El Juzgado de Primera Instancia en lo Civil y Comercial de la 8va. Nominación de Rosario, a cargo del Luciano Daniel Juárez, ordenó la suspensión inmediata de los efectos del Decreto del Intendente N° 715/2026, frenando de manera total y provisoria la adjudicación y las obras materiales del llamado parque acuático Costanera Norte.
La resolución, dictada el pasado 8 de junio, se enmarca en la causa promovida por el bloque de concejales de Ciudad Futura, encabezado por Juan Monteverde, quienes denunciaron una "vía de hecho administrativa" y una presunta omisión de intervención del Concejo Municipal por parte del Departamento Ejecutivo local. El fallo golpea de lleno los planes del Palacio de los Leones, que ya avanzaba a ritmo acelerado con vallados y demoliciones en la zona ribereña.
El fallo del doctor Juárez no solo paraliza el mega proyecto, sino que expone un fuerte conflicto de competencia en los tribunales rosarinos.
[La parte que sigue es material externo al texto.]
Lemma valid_isochrone_is_used_witness :
  (forall r, outcome (analyzeLocation Planar.world "Hanamkonda" "17") = inr (Analysis r) ->
             used_fallback r = false
             /\ isochrone_geometry (map_data r) = PlanarStore.answered)
  /\ (storeReady (pool Planar.world) = true ->
      exists r, outcome (analyzeLocation Planar.world "Hanamkonda" "17")
                = inr (Analysis r)).
Proof.
  apply (valid_isochrone_is_used Planar.world "Hanamkonda" "17" Planar.home []
           "pk.test" PlanarStore.answered).
  - reflexivity.
  - reflexivity.
  - discriminate.
  - eapply answers_polygon; try reflexivity. left. reflexivity.
Defined.

Lemma tank_features_follow_the_intersection_witness :
  exists tanks fc,
    ts_tanks (pool Sample.floodedWorld) = Some tanks
    /\ tanks_geometry (map_data Sample.flooded) = Some fc
    /\ (fc_features fc = None
        <-> intersectingTanks (isochrone_geometry (map_data Sample.flooded)) tanks = [])
    /\ (forall fs, fc_features fc = Some fs ->
                   fs = map ST_AsGeoJSON
                            (intersectingTanks (isochrone_geometry (map_data Sample.flooded))
                                               tanks))
    /\ (fc_features fc = None -> ftl_zone_percentage Sample.flooded = 0%Z).
Proof.
  apply (tank_features_follow_the_intersection Sample.floodedWorld "Hanamkonda" "17"
           Sample.flooded).
  vm_compute. reflexivity.
Defined.
Lemma ExtractQuotedString_round_trip_witness :
  ExtractQuotedString (fun _ => true)
    (Some (DQUOTE :: escape DQUOTE (cs "a\b" ++ [DQUOTE] ++ cs "c")
             ++ DQUOTE :: cs " # rest"))
  = Some (cs "a\b" ++ [DQUOTE] ++ cs "c")
  /\ ExtractQuotedString (fun _ => true)
       (Some (DQUOTE :: escape DQUOTE (cs "a\b" ++ [DQUOTE] ++ cs "c")))
     = Some (cs "a\b" ++ [DQUOTE] ++ cs "c").
Proof.
  apply (ExtractQuotedString_round_trip (fun _ => true) DQUOTE
           (cs "a\b" ++ [DQUOTE] ++ cs "c") (cs " # rest")).
  - now left.
  - repeat constructor; discriminate.
  - reflexivity.
Defined.

Lemma unescape_length (left : nat) : forall s,
  List.length (unescape left s) <= left.
Proof.
  induction left as [left IH] using lt_wf_ind. intros s.
  destruct left as [|left]; [simpl; lia|].
  destruct s as [|c s]; [simpl; lia|]. cbn [unescape].
  destruct (Ascii.eqb c "\" && negb (Ascii.eqb (star s) NUL)).
  - destruct left as [|left]; [simpl; lia|].
    cbn [List.length]. pose proof (IH left (ltac:(lia)) (tl s)). lia.
  - cbn [List.length]. pose proof (IH left (ltac:(lia)) s). lia.
Qed.

(** X15: when [ExtractQuotedString] returns a string, the argument was a
    string that starts with a double or a single quote, a buffer was
    obtained from [malloc], and the text written into it fits: it is no
    longer than the text between the quotes, for which the buffer was
    sized. *)
Theorem ExtractQuotedString_fits :
  forall (malloc_ok : nat -> bool) (str : option cstring) (result : cstring),
    ExtractQuotedString malloc_ok str = Some result ->
    exists (quote : ascii) (body : cstring) (len : nat),
      option_map c_str str = Some (quote :: body)
      /\ (quote = DQUOTE \/ quote = "'"%char)
      /\ len <= List.length body
      /\ malloc_ok (len + 1) = true
      /\ List.length result <= len.
Proof.
  intros malloc_ok [str|] result; [|discriminate].
  unfold ExtractQuotedString.
  destruct (c_str str) as [|quote body] eqn:Estr; [discriminate|].
  cbn [star hd tl option_map].
  destruct (Ascii.eqb_spec quote DQUOTE) as [Hd|_]; cbn [negb andb].
  - destruct (malloc_ok _) eqn:Em; [|discriminate]. cbn [negb].
    intros H. injection H as <-. exists quote, body. eexists.
    rewrite Estr. split; [reflexivity|]. split; [now left|].
    split; [|split; [exact Em|apply unescape_length]]. lia.
  - destruct (Ascii.eqb_spec quote "'") as [Hs|_]; cbn [negb]; [|discriminate].
    destruct (malloc_ok _) eqn:Em; [|discriminate]. cbn [negb].
    intros H. injection H as <-. exists quote, body. eexists.
    rewrite Estr. split; [reflexivity|]. split; [now right|].
    split; [|split; [exact Em|apply unescape_length]]. lia.
Qed.

Lemma ExtractQuotedString_fits_witness :
  exists (quote : ascii) (body : cstring) (len : nat),
    option_map c_str (Some ("'"%char :: cs "it\'s' x")) = Some (quote :: body)
    /\ (quote = DQUOTE \/ quote = "'"%char)
    /\ len <= List.length body
    /\ (fun _ : nat => true) (len + 1) = true
    /\ List.length (cs "it's") <= len.
Proof.
  apply (ExtractQuotedString_fits (fun _ : nat => true)
           (Some ("'"%char :: cs "it\'s' x")) (cs "it's")).
  reflexivity.
Defined.
(** C10, as the code has it: [pallene_tracer_init] leaves [count = 0], and
    every state reached from there through frameenter, setline and
    frameexit has [count >= 0] on a block of full size.  From such a state
    frameenter returns whenever [count < INT_MAX], with [count + 1];
    setline returns whenever [count <= capacity], with the same [count];
    frameexit always returns, with the same frames and [count >= 0].  Where
    they return from any state with [count >= 0], the three keep
    [count >= 0]; setline with [count = 0] returns the stack as it was, and
    otherwise writes the line of the frame at [count - 1] and nothing
    else. *)
Theorem count_stays_nonnegative (s : pt_fnstack_t) :
  reachable s ->
  0 <= count s /\
  Z.of_nat (length (stack s)) = PALLENE_TRACER_MAX_CALLSTACK /\
  (forall L mem,
     rawget (registry L) PALLENE_TRACER_CONTAINER_ENTRY = LNil ->
     exists p L1, pallene_tracer_init true mem L = Ok (Some p, L1) /\
                  fnstack_at L1 (Some p) = Some (fresh_fnstack mem) /\
                  count (fresh_fnstack mem) = 0 /\
                  reachable (fresh_fnstack mem)) /\
  (forall frame, count s < INT_MAX ->
     exists s', pallene_tracer_frameenter s frame = Ok s' /\
                count s' = count s + 1 /\ reachable s') /\
  (forall ln, count s <= PALLENE_TRACER_MAX_CALLSTACK ->
     exists s', pallene_tracer_setline s ln = Ok s' /\
                count s' = count s /\ reachable s') /\
  (exists s', pallene_tracer_frameexit s = Ok s' /\ stack s' = stack s /\
              0 <= count s' /\ reachable s') /\
  (forall t frame t',
     0 <= count t -> pallene_tracer_frameenter t frame = Ok t' -> 0 <= count t') /\
  (forall t ln t',
     pallene_tracer_setline t ln = Ok t' ->
     count t' = count t /\
     (count t = 0 -> t' = t) /\
     (count t <> 0 ->
        exists f, stack t !! Z.to_nat (count t - 1) = Some f /\
                  stack t' = <[Z.to_nat (count t - 1) :=
                                 {| type := type f; line := ln; shared := shared f |}]>
                               (stack t))) /\
  (forall t, exists t',
     pallene_tracer_frameexit t = Ok t' /\ stack t' = stack t /\
     (0 <= count t -> 0 <= count t')).
Proof.
  intros Hreach. pose proof (reachable_full_block s Hreach) as Hwf.
  pose proof Hwf as [Hlen Hcnt].
  split; [lia |]. split; [exact Hlen |].
  split.
  { intros L mem Hnil.
    destruct (init_first_call L mem Hnil)
      as (p & L1 & gc & fo & mt & tb_fo & tb_mt & Hrun & _ & Hud & _).
    exists p, L1. split; [exact Hrun |].
    split; [cbn [fnstack_at]; rewrite Hud; reflexivity |].
    split; [reflexivity | apply reachable_init]. }
  split.
  { intros frame Hlt.
    destruct (frameenter_wf s frame Hwf Hlt) as [s' [Hstep [_ Hc]]].
    exists s'. split; [exact Hstep |]. split; [exact Hc |].
    apply (reachable_frameenter s frame); assumption. }
  split.
  { intros ln Hcap. destruct (Z.eq_dec (count s) 0) as [Hz | Hnz].
    - exists s. split; [apply setline_empty; exact Hz |]. split; [reflexivity | exact Hreach].
    - destruct (lookup_lt_is_Some_2 (stack s) (Z.to_nat (count s - 1))) as [f Hf]; [lia |].
      pose proof (setline_in_bounds s ln f ltac:(lia) Hf) as Hstep.
      eexists. split; [exact Hstep |]. split; [reflexivity |].
      apply (reachable_setline s ln). exact Hreach. exact Hstep. }
  split.
  { destruct (frameexit_saturates_aux s) as [s' [Hstep [Hstk Hnn]]].
    exists s'. split; [exact Hstep |]. split; [exact Hstk |].
    split; [apply Hnn; lia |]. apply (reachable_frameexit s); assumption. }
  split.
  { intros t frame t' Hpos Hstep. apply frameenter_inv in Hstep as [Hc _]. lia. }
  split; [intros t ln t' Hstep; apply (setline_exact t t' ln Hstep) |].
  intros t. apply frameexit_saturates_aux.
Qed.

Lemma count_stays_nonnegative_witness :
  0 <= count one_frame_stack /\
  Z.of_nat (length (stack one_frame_stack)) = PALLENE_TRACER_MAX_CALLSTACK /\
  (forall L mem,
     rawget (registry L) PALLENE_TRACER_CONTAINER_ENTRY = LNil ->
     exists p L1, pallene_tracer_init true mem L = Ok (Some p, L1) /\
                  fnstack_at L1 (Some p) = Some (fresh_fnstack mem) /\
                  count (fresh_fnstack mem) = 0 /\
                  reachable (fresh_fnstack mem)) /\
  (forall frame, count one_frame_stack < INT_MAX ->
     exists s', pallene_tracer_frameenter one_frame_stack frame = Ok s' /\
                count s' = count one_frame_stack + 1 /\ reachable s') /\
  (forall ln, count one_frame_stack <= PALLENE_TRACER_MAX_CALLSTACK ->
     exists s', pallene_tracer_setline one_frame_stack ln = Ok s' /\
                count s' = count one_frame_stack /\ reachable s') /\
  (exists s', pallene_tracer_frameexit one_frame_stack = Ok s' /\
              stack s' = stack one_frame_stack /\
              0 <= count s' /\ reachable s') /\
  (forall t frame t',
     0 <= count t -> pallene_tracer_frameenter t frame = Ok t' -> 0 <= count t') /\
  (forall t ln t',
     pallene_tracer_setline t ln = Ok t' ->
     count t' = count t /\
     (count t = 0 -> t' = t) /\
     (count t <> 0 ->
        exists f, stack t !! Z.to_nat (count t - 1) = Some f /\
                  stack t' = <[Z.to_nat (count t - 1) :=
                                 {| type := type f; line := ln; shared := shared f |}]>
                               (stack t))) /\
  (forall t, exists t',
     pallene_tracer_frameexit t = Ok t' /\ stack t' = stack t /\
     (0 <= count t -> 0 <= count t')).
Proof.
  apply (count_stays_nonnegative one_frame_stack).
  apply (reachable_frameenter (fresh_fnstack sample_mem) sample_lua_frame).
  - apply reachable_init.
  - apply frameenter_fresh_one_frame.
Defined.
(** * islandflow / ingest-options: the two Python feed adapters

    A shallow embedding of
      - [services/ingest-options/py/databento_replay.py] (module [Replay])
      - [services/ingest-options/py/ibkr_stream.py]      (module [Live])
    over a small model of the Python values and built-ins they use
    (module [Py]).

    Python [int] is [Z]; Python [float] is IEEE binary64, taken from the
    standard library's [SpecFloat] (precision 53, [emax] 1024), so that
    [int(v / 1_000_000)] and [int(ts.timestamp() * 1000)] round exactly as
    the interpreter does.  Exceptions are values of [result]; mutable state
    (resolver queue, record buffer, standard output, the log of outbound
    symbology requests, the live [last_key]) is passed explicitly. *)

From Stdlib Require Import ZArith Lia Ascii String SpecFloat.
From stdpp Require Import base option list strings gmap sets pretty.

Local Open Scope Z_scope.

(** ** Python values, exceptions and built-ins *)
Module Py.

Inductive exn :=
| TypeError
| ValueError
| OverflowError
| AttributeError
| ZeroDivisionError
| ExternalError (what : string).

Inductive result (A : Type) :=
| Ok (a : A)
| Raise (e : exn).
Arguments Ok {A} a.
Arguments Raise {A} e.

Definition rbind {A B} (r : result A) (k : A → result B) : result B :=
  match r with
  | Ok a => k a
  | Raise e => Raise e
  end.

Notation "'let?' x ':=' r 'in' k" := (rbind r (fun x => k))
  (at level 20, x name, r at level 100, k at level 200).

(** *** binary64 *)
Definition float := spec_float.

Definition fadd : float → float → float := SFadd 53 1024.
Definition fmul : float → float → float := SFmul 53 1024.
Definition fdiv : float → float → float := SFdiv 53 1024.

(** An integer seen as an unrounded significand with exponent 0. *)
Definition exact_of_int (z : Z) : float :=
  match z with
  | Z0 => S754_zero false
  | Zpos p => S754_finite false p 0
  | Zneg p => S754_finite true p 0
  end.

(** [float(z)]: round to nearest even; too large an [int] raises. *)
Definition float_of_int (z : Z) : result float :=
  match binary_normalize 53 1024 z 0 false with
  | S754_infinity _ => Raise OverflowError
  | f => Ok f
  end.

(** [a / b] on two [int]s: CPython rounds the exact quotient once. *)
Definition int_truediv (a b : Z) : result float :=
  if b =? 0 then Raise ZeroDivisionError
  else match fdiv (exact_of_int a) (exact_of_int b) with
       | S754_infinity _ => Raise OverflowError
       | f => Ok f
       end.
Previamente, el Juzgado de la 7ma. Nominación (donde tramita una causa civil bajo la Ley 10.000 iniciada por el ciudadano Osvaldo Gallardo) se había opuesto a unificar y acumular ambos expedientes. Sin embargo, el titular de la 8va. Nominación persistió firmemente en su postura de incompetencia por conexidad, señalando que "no es posible parcelar la contienda".
Para el magistrado, todos los juicios presentados en las últimas semanas nacen de un único hecho generador: el decreto del Intendente y el llamado a licitación (Expte. 12220-0-2026). Insistir en mantenerlos separados, alertó, abre la peligrosa puerta al riesgo de dictar sentencias contradictorias e inejecutables sobre un mismo conflicto social.
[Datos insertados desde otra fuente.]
(** The shapes of the matches of the two expressions of the script. *)
Lemma cssPropsRegex_shape (w : string) (g : list string) :
  Consumes cssPropsRegex w g ->
  exists name value, w = name ++ ":" ++ value /\ g = [name].
Proof.
  unfold cssPropsRegex. intros H.
  inversion H as [| | | | | |? ? wn w1 gn g1 Hn H1]; subst; clear H.
  inversion Hn as [| | | | |? ? ? Hn'|]; subst; clear Hn.
  inversion Hn'; subst; clear Hn'.
  inversion H1 as [| | | | | |? ? wc w2 gc g2 Hc H2]; subst; clear H1.
  inversion Hc; subst; clear Hc.
  inversion H2 as [| | | | | |? ? wv w3 gv g3 Hv H3]; subst; clear H2.
  inversion Hv; subst; clear Hv.
  inversion H3; subst; clear H3; eexists _, _; split; reflexivity.
Qed.

Lemma transitionRegex_shape (w : string) (g : list string) :
  Consumes transitionRegex w g ->
  exists cg1 cg2,
    w = ("class=" ++ dq) ++ cg1 ++ "transition" ++ cg2 ++ dq /\ g = [cg1; cg2].
Proof.
  unfold transitionRegex. intros H.
  inversion H as [| | | | | |? ? w0 w1 g0 g1 H0 H1]; subst; clear H.
  inversion H0; subst; clear H0.
  inversion H1 as [| | | | | |? ? wa w2 ga g2 Ha H2]; subst; clear H1.
  inversion Ha as [| | | | |? ? ? Ha'|]; subst; clear Ha.
  inversion Ha'; subst; clear Ha'.
  inversion H2 as [| | | | | |? ? wt w3 gt g3 Ht H3]; subst; clear H2.
  inversion Ht; subst; clear Ht.
  inversion H3 as [| | | | | |? ? wb w4 gb g4 Hb H4]; subst; clear H3.
  inversion Hb as [| | | | |? ? ? Hb'|]; subst; clear Hb.
  inversion Hb'; subst; clear Hb'.
  inversion H4; subst; clear H4.
  eexists _, _; split; reflexivity.
Qed.

(** ** The class rewrite changes nothing but the word *)

Lemma replace_from_skip (r : regex) (f : rmatch -> string) (w rest : string) :
  replace_from r f (String.length w) (w ++ rest) = replace_from r f 0 rest.
Proof.
  induction w as [|c w IH]; [now destruct rest|].
  rewrite append_cons. cbn [String.length replace_from]. exact IH.
Qed.

(** One step of [replaceAll] at a match that is not empty. *)
Lemma replace_from_match (r : regex) (f : rmatch -> string) (m : rmatch) (rest : string) :
  matched m <> "" ->
  match_here r (matched m ++ rest) = Some m ->
  replace_from r f 0 (matched m ++ rest) = f m ++ replace_from r f 0 rest.
Proof.
  intros Hne Hm. destruct (matched m) as [|c w] eqn:Hw; [congruence|].
  rewrite append_cons in *. cbn [replace_from]. rewrite Hm, Hw.
  cbn [String.length]. now rewrite replace_from_skip.
Qed.

Lemma Renamed_refl (s : string) : Renamed s s.
Proof. induction s; now constructor. Qed.

Lemma Renamed_app (a s t : string) : Renamed s t -> Renamed (a ++ s) (a ++ t).
Proof.
  intros H. induction a as [|c a IH]; [exact H|].
  rewrite !append_cons. now constructor.
Qed.

Lemma transformHtml_step (s : string) (m : rmatch) :
  match_here transitionRegex s = Some m ->
  exists cg1 cg2 rest,
    s = ("class=" ++ dq) ++ cg1 ++ "transition" ++ cg2 ++ dq ++ rest
    /\ transformHtml s
       = ("class=" ++ dq) ++ cg1 ++ "thumbnail" ++ cg2 ++ dq ++ transformHtml rest.
Proof.
  intros Hm. pose proof Hm as Hs.
  apply match_here_sound in Hs as (rest & Hs & Hc).
  apply transitionRegex_shape in Hc as (cg1 & cg2 & Hw & Hg).
  exists cg1, cg2, rest. split.
  - rewrite Hs, Hw. now rewrite !append_assoc.
  - unfold transformHtml, replaceAll. rewrite Hs in Hm |- *.
    rewrite (replace_from_match _ _ m rest); [|rewrite Hw; discriminate | exact Hm].
    unfold thumbnailReplacer. rewrite Hg. cbn [nth].
    now rewrite !append_assoc.
Qed.

Lemma transformHtml_nil : transformHtml "" = "".
Proof. reflexivity. Qed.

Lemma transformHtml_no_match (c : ascii) (s : string) :
  match_here transitionRegex (String c s) = None ->
  transformHtml (String c s) = String c (transformHtml s).
Proof.
  intros H. unfold transformHtml, replaceAll. cbn [replace_from]. now rewrite H.
Qed.

Lemma transformHtml_Renamed (html : string) : Renamed html (transformHtml html).
Proof.
  remember (String.length html) as n eqn:Hn.
  revert html Hn. induction n as [n IH] using lt_wf_ind. intros html Hn.
  destruct html as [|c s]; [rewrite transformHtml_nil; constructor|].
  destruct (match_here transitionRegex (String c s)) as [m|] eqn:Hm.
  - apply transformHtml_step in Hm as (cg1 & cg2 & rest & Hs & Ht).
    rewrite Ht, Hs.
    apply Renamed_app, Renamed_app, renamed_word, Renamed_app, Renamed_app.
    apply (IH (String.length rest)); [|reflexivity].
    rewrite Hn, Hs, !length_append. simpl. lia.
  - rewrite (transformHtml_no_match _ _ Hm). constructor.
    apply (IH (String.length s)); [|reflexivity]. rewrite Hn. simpl. lia.
Qed.

Lemma indexOf_prefix (pat s : string) : indexOf pat (pat ++ s) = Some 0.
Proof.
  destruct (pat ++ s) as [|c x] eqn:Hx; cbn [indexOf]; rewrite <- Hx, strip_prefix_app;
    reflexivity.
Qed.

Lemma indexOf_None_cons (pat : string) (c : ascii) (s : string) :
  indexOf pat (String c s) = None ->
  strip_prefix pat (String c s) = None /\ indexOf pat s = None.
Proof.
  cbn [indexOf]. destruct (strip_prefix pat (String c s)); [discriminate|].
  destruct (indexOf pat s); [discriminate | auto].
Qed.

Lemma Renamed_length (s t : string) : Renamed s t -> String.length t <= String.length s.
Proof.
  induction 1 as [|c s t _ IH|s t _ IH]; [lia | simpl; lia |].
  rewrite !length_append. simpl. lia.
Qed.

Lemma Renamed_no_word (s t : string) :
  Renamed s t -> indexOf "transition" s = None -> t = s.
Proof.
  induction 1 as [|c s t _ IH|s t _ _]; intros Hidx.
  - reflexivity.
  - apply indexOf_None_cons in Hidx as [_ Hidx]. now rewrite IH.
  - rewrite indexOf_prefix in Hidx. discriminate.
Qed.

Lemma match_here_transition_prefix (s : string) (m : rmatch) :
  match_here transitionRegex s = Some m ->
  exists rest, strip_prefix ("class=" ++ dq) s = Some rest.
Proof.
  intros H. apply transformHtml_step in H as (cg1 & cg2 & rest & -> & _).
  eexists. apply strip_prefix_app.
Qed.

Lemma transformHtml_no_class (html : string) :
  indexOf ("class=" ++ dq) html = None -> transformHtml html = html.
Proof.
  induction html as [|c s IH]; intros Hidx; [reflexivity|].
  apply indexOf_None_cons in Hidx as [Hp Hs].
  destruct (match_here transitionRegex (String c s)) as [m|] eqn:Hm.
  - apply match_here_transition_prefix in Hm as (rest & Hrest). congruence.
  - rewrite (transformHtml_no_match _ _ Hm). now rewrite IH.
Qed.

(** X1.  The class rewrite of lines 94-98 gives the markup with some
    occurrences of the word [transition] replaced by [thumbnail]: it adds,
    drops and changes nothing else. *)
Theorem class_rewrite_only_renames (html : string) : Renamed html (transformHtml html).
Proof. apply transformHtml_Renamed. Qed.

(** X2.  Markup that has no class attribute in double quotes, or that does
    not have the word [transition], goes through the rewrite unchanged. *)
Theorem class_rewrite_identity (html : string) :
  indexOf ("class=" ++ dq) html = None \/ indexOf "transition" html = None ->
  transformHtml html = html.
Proof.
  intros [H|H].
  - now apply transformHtml_no_class.
  - exact (Renamed_no_word _ _ (transformHtml_Renamed html) H).
Qed.

Lemma class_rewrite_identity_witness :
  (indexOf ("class=" ++ dq) "<p id=x>in transition</p>" = None
   \/ indexOf "transition" "<p id=x>in transition</p>" = None)
  /\ transformHtml "<p id=x>in transition</p>" = "<p id=x>in transition</p>"
  /\ (indexOf ("class=" ++ dq) ("<p class=" ++ dq ++ "a" ++ dq ++ ">x</p>") = None
      \/ indexOf "transition" ("<p class=" ++ dq ++ "a" ++ dq ++ ">x</p>") = None)
  /\ transformHtml ("<p class=" ++ dq ++ "a" ++ dq ++ ">x</p>")
     = "<p class=" ++ dq ++ "a" ++ dq ++ ">x</p>".
Proof.
  assert (H1 : indexOf ("class=" ++ dq) "<p id=x>in transition</p>" = None
               \/ indexOf "transition" "<p id=x>in transition</p>" = None)
    by (left; vm_compute; reflexivity).
  assert (H2 : indexOf ("class=" ++ dq) ("<p class=" ++ dq ++ "a" ++ dq ++ ">x</p>") = None
               \/ indexOf "transition" ("<p class=" ++ dq ++ "a" ++ dq ++ ">x</p>") = None)
    by (right; vm_compute; reflexivity).
  split; [exact H1|]. split; [exact (class_rewrite_identity _ H1)|].
  split; [exact H2 | exact (class_rewrite_identity _ H2)].
Defined.

(** ** What the allow-list check reports *)

Lemma matchAll_In (r : regex) (m : rmatch) (s : string) :
  In m (matchAll r s) ->
  exists before rest, s = before ++ matched m ++ rest /\ Consumes r (matched m) (groups m).
Proof.
  intros H. apply matches_from_In in H as (before & suffix & -> & Hm).
  apply match_here_sound in Hm as (rest & -> & Hc). eauto.
Qed.

Lemma checkProps_nil (filename : string) : checkProps filename [] = Ok tt.
Proof. reflexivity. Qed.

(** X3.  When the allow-list check throws, the property that the message
    names is text of the style sheet that stands before a colon, and it is
    not in the allow-list; the message names the file being processed. *)
Theorem unsupported_property_is_in_the_sheet (filename styles : string) (e : thrown) :
  checkCssProps filename styles = Err e ->
  exists before propName rest,
    styles = before ++ propName ++ ":" ++ rest
    /\ includes allowedCssProps propName = false
    /\ e = Error (unsupportedPropMessage filename propName).
Proof.
  unfold checkCssProps. intros H.
  apply checkProps_Err in H as (m & Hin & Hinc & ->).
  apply matchAll_In in Hin as (before & rest & -> & Hc).
  apply cssPropsRegex_shape in Hc as (name & value & Hw & Hg).
  unfold group1 in *. rewrite Hg in *. cbn [hd] in *.
  exists before, name, (value ++ rest). rewrite Hw.
  repeat split; auto. now rewrite !append_assoc.
Qed.

Lemma unsupported_property_is_in_the_sheet_witness :
  checkCssProps "components/x.html" ".b{transition:none}"
  = Err (Error (unsupportedPropMessage "components/x.html" "transition"))
  /\ exists before propName rest,
       ".b{transition:none}" = before ++ propName ++ ":" ++ rest
       /\ includes allowedCssProps propName = false
       /\ Error (unsupportedPropMessage "components/x.html" "transition")
          = Error (unsupportedPropMessage "components/x.html" propName).
Proof.
  assert (H : checkCssProps "components/x.html" ".b{transition:none}"
              = Err (Error (unsupportedPropMessage "components/x.html" "transition")))
    by (vm_compute; reflexivity).
  split; [exact H|].
  exact (unsupported_property_is_in_the_sheet _ _ _ H).
Defined.

(** X4.  A style sheet without a colon passes the allow-list check; so
    does, in particular, the empty text of a missing style element. *)
Theorem sheet_without_colon_passes (filename styles : string) :
  char_in ":" styles = false -> checkCssProps filename styles = Ok tt.
Proof.
  intros Hno. unfold checkCssProps.
  destruct (matchAll cssPropsRegex styles) as [|m ms] eqn:Hms; [reflexivity|].
  assert (Hin : In m (matchAll cssPropsRegex styles)) by (rewrite Hms; now left).
  apply matchAll_In in Hin as (before & rest & -> & Hc).
  apply cssPropsRegex_shape in Hc as (name & value & Hw & _).
  rewrite Hw, 3 char_in_app in Hno.
  change (char_in ":" (":" ++ value)) with true in Hno.
  destruct (char_in ":" before), (char_in ":" name), (char_in ":" rest); discriminate.
Qed.

Lemma sheet_without_colon_passes_witness :
  char_in ":" "" = false /\ checkCssProps "components/box.html" "" = Ok tt.
Proof.
  split; [reflexivity|].
  exact (sheet_without_colon_passes "components/box.html" "" eq_refl).
Defined.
"El acto administrativo que origina el conflicto y la convocatoria a licitación consiguiente es uno solo, de modo que no es posible 'parcelar la contienda', la que naturalmente requiere una visión de conjunto", argumentó el magistrado Juárez.
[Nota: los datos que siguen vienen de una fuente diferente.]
(* ===== verification/_CoqProject ===== *)
-Q . S2P
Prelude.v
GoStd.v
Policy.v
Config.v
RateLimit.v
Guards.v
Controller.v
Events.v
Escalation.v
Gate.v
AuditFile.v
Kube.v
K8s.v
ScopeSettings.v
Fixes.v
Approvals.v
ApprovalsQueue.v
Wire.v
ApprovalsStore.v
FixTracker.v
Learning.v
Calendar.v
Scaler.v
Baselines.v
Sha256.v
Metrics.v
ReloadRefs.v
Findings.v
Admission.v
ReloadWatch.v
Reload.v
Terminal.v
GitopsContent.v
Scheduling.v
Nodes.v
PodStates.v
Handlers.v
Watcher.v
Workloads.v
Jobs.v
Correlation.v
Routing.v
SlackActions.v
HttpReads.v
Replication.v
Detectors.v
WorkloadChecks.v
NetChecks.v
ClusterChecks.v
SecurityChecks.v
MetricChecks.v
NetProbe.v
Retention.v
SelfCheck.v
Compliance.v
Passes.v
Confinement.v
Regex.v
Base64.v
Http.v
Redact.v
Tickets.v
PullRequests.v
Outgoing.v
Cost.v
Resources.v
Storage.v
TermView.v
Webhook.v
Pages.v
Leader.v
Run.v
Agent.v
Demoliciones y la supuesta "omisión" al Concejo
El eje axil de la impugnación judicial radica en que el predio afectado (donde se emplazaba el histórico bar "Mordisco" y la Plaza "Antonio Berni") está catalogado como Área de Reserva (ARD N° 23 "Costa Deportiva") por la Ordenanza de Reordenamiento Urbanístico N° 9068/13. Según el artículo 14 de dicha norma, cualquier intervención requiere de manera obligatoria un "Plan de Detalle" que debe ser remitido y aprobado por el Concejo Municipal, paso que el intendente habría eludido por completo al avanzar mediante un decreto aislado.
Asimismo, las demandas coinciden en denunciar que el pasado 15 de mayo la Municipalidad comenzó de forma intempestiva el vallado de la zona y la demolición de la infraestructura preexistente sin que mediara un acto formal de adjudicación definitiva de la licitación, configurando una vía de hecho material.
El Municipio enfrenta, en rigor, un cerco judicial desde múltiples frentes. Desde el Juzgado de la 4ta. Nominación: tramita un amparo ambiental de la Asociación Civil Santafesina de Guías e Instructores de Kayak (AGIKS). Denuncian la alteración del ecosistema ribereño, la pérdida de uso pleno y democrático de la costa, y exigen una "audiencia sui generis" bajo el Acuerdo de Escazú (Ley 27.566).
Y, desde el Juzgado de la 3ra. Nominación: radica una demanda del concejal Juan Pedro Aleart por la "opacidad técnica". Exige estudios completos de impacto ambiental e hídrico y la inversión de la carga de la prueba amparado en el principio precautorio.
Por qué se dictó una “medida precautelar”
Ante la inminencia de un daño irreversible en la costa y la reciente pre-adjudicación de la obra a la Unión Transitoria de Empresas (U.T.) integrada por Obring S.A. y Depaoli & Trosce Constructora S.R.L. (por un monto presupuestario de $12.600.000.000 mediante Decreto 863/2026), el juez consideró inadmisible que la protección de los derechos quedara en el limbo mientras se dirime el conflicto de competencia.
Haciendo uso de la doctrina jurídica, Juárez dictó una medida precautelar (o subcautelar) de carácter interino e inaudita parte. Esta orden suspende inmediatamente los efectos del Decreto N° 715/26 y detiene los movimientos de suelo y construcciones de forma provisoria, hasta tanto el juzgado que resulte finalmente competente evalúe la admisibilidad de fondo y decida sobre la medida cautelar definitiva.
Por lo pronto, las máquinas viales deberán apagarse en la zona de la Rambla Catalunya y La Florida, quedando el futuro del complejo a la espera de lo que resuelva la Excma. Cámara de Apelaciones en lo Civil y Comercial de Rosario.